■ PROBLEM DESCRIPTION:
Look through the data below and extract, unchanged, the lines from the one that contains "From stdpp Require Import base numbers" to the one that contains "Definition u64 (x : Z) : Z := wrap 64 x.", both included.

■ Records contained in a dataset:
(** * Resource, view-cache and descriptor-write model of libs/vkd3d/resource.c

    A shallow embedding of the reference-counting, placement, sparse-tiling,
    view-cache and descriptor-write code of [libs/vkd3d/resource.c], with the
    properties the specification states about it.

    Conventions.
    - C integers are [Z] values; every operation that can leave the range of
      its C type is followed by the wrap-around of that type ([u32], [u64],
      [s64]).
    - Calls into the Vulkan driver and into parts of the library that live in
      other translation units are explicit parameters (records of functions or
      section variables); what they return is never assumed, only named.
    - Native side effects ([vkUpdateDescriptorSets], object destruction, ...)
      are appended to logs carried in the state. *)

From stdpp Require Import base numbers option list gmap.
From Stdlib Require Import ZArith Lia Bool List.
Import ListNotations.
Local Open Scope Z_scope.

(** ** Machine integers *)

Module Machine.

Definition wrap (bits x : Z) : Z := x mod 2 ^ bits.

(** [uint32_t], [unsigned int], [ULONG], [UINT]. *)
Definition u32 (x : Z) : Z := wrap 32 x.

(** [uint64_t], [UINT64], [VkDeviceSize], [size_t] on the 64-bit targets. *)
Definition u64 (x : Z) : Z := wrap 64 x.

* * *

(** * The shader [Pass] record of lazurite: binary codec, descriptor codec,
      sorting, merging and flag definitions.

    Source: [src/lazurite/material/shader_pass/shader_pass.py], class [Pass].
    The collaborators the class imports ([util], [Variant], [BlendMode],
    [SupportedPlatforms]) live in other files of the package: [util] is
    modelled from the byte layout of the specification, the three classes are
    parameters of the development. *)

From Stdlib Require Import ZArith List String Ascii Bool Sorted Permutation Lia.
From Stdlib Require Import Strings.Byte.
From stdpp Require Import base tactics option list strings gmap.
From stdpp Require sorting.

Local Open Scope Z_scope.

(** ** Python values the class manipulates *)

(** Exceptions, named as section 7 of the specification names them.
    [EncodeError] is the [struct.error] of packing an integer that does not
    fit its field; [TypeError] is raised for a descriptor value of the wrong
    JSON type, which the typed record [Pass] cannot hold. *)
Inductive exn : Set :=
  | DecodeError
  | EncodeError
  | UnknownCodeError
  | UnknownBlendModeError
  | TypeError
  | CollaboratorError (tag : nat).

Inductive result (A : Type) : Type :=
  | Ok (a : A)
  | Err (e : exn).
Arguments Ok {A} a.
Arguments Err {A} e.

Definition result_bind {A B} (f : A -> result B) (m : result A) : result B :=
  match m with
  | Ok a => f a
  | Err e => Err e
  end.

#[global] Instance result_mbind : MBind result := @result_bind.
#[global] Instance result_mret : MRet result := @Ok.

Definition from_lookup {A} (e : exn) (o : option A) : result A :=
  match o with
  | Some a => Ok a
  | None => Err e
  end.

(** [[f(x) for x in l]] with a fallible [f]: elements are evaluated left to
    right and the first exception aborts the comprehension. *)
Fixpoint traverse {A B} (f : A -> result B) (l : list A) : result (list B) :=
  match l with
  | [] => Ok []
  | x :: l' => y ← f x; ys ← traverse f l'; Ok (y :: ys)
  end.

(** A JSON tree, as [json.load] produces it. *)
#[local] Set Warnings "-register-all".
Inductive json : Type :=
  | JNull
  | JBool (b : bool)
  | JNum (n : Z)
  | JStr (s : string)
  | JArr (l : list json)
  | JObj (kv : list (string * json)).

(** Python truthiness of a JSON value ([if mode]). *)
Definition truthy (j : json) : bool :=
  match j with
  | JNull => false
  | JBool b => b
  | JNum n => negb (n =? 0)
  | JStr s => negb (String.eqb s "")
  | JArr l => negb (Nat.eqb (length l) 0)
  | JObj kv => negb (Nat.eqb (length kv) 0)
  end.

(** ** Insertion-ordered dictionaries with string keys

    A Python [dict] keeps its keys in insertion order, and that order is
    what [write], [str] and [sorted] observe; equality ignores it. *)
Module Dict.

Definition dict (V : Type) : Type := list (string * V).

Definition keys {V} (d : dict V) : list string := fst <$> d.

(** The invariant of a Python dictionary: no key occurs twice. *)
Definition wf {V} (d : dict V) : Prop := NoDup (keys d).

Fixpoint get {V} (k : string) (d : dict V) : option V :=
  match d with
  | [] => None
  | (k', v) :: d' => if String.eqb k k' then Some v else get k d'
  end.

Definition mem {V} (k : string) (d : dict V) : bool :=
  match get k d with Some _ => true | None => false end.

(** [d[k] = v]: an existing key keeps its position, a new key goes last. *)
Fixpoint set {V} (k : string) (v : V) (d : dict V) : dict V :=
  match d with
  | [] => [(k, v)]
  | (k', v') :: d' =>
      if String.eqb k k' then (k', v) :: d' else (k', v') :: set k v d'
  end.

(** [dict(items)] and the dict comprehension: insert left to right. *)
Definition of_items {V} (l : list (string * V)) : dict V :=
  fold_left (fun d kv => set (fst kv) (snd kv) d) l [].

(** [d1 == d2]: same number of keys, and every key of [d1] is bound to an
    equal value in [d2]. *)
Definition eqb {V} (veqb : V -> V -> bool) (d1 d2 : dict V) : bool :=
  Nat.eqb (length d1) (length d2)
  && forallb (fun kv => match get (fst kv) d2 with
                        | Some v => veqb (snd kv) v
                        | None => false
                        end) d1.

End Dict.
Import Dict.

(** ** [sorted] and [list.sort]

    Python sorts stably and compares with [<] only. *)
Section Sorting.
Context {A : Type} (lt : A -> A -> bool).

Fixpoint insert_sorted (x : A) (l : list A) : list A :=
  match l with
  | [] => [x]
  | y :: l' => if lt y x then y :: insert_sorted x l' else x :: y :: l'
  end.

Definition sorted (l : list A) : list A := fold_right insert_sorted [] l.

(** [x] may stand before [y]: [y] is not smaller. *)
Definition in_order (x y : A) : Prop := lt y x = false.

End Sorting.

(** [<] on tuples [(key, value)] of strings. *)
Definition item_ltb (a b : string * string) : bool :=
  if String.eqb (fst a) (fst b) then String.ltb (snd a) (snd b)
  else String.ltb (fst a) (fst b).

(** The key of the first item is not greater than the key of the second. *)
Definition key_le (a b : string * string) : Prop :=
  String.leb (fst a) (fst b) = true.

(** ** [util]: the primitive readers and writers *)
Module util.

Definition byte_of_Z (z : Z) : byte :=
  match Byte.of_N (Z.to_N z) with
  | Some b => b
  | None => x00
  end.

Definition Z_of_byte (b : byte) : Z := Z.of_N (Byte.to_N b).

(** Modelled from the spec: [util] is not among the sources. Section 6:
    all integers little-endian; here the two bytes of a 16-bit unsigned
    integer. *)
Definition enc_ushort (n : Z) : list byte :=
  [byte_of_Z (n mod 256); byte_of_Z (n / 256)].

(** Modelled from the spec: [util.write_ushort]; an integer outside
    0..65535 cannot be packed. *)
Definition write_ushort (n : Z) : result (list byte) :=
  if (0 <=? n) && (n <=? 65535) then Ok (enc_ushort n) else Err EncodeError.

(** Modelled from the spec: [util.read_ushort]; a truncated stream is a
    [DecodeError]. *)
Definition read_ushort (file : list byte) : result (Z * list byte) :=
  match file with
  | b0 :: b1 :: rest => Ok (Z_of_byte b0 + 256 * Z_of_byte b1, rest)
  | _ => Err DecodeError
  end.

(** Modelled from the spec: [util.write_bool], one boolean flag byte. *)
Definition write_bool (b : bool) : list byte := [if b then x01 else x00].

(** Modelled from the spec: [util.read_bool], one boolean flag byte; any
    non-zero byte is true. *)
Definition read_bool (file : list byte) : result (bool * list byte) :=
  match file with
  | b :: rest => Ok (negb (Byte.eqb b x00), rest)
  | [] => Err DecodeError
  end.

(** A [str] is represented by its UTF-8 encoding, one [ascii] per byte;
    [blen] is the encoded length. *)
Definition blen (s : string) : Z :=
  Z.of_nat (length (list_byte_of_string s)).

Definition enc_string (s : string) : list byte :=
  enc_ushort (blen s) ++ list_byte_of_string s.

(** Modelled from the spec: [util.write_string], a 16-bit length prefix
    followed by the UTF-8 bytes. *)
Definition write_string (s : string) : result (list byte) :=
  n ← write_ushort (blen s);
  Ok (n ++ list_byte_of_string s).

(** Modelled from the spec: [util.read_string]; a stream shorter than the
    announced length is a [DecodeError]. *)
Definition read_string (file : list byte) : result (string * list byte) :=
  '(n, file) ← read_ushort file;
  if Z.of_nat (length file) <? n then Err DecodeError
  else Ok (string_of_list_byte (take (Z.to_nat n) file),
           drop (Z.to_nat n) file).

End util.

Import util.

■ ANSWER BOX:
From stdpp Require Import base numbers option list gmap.
From Stdlib Require Import ZArith Lia Bool List.
Import ListNotations.
Local Open Scope Z_scope.

(** ** Machine integers *)

Module Machine.

Definition wrap (bits x : Z) : Z := x mod 2 ^ bits.

(** [uint32_t], [unsigned int], [ULONG], [UINT]. *)
Definition u32 (x : Z) : Z := wrap 32 x.

(** [uint64_t], [UINT64], [VkDeviceSize], [size_t] on the 64-bit targets. *)
Definition u64 (x : Z) : Z := wrap 64 x.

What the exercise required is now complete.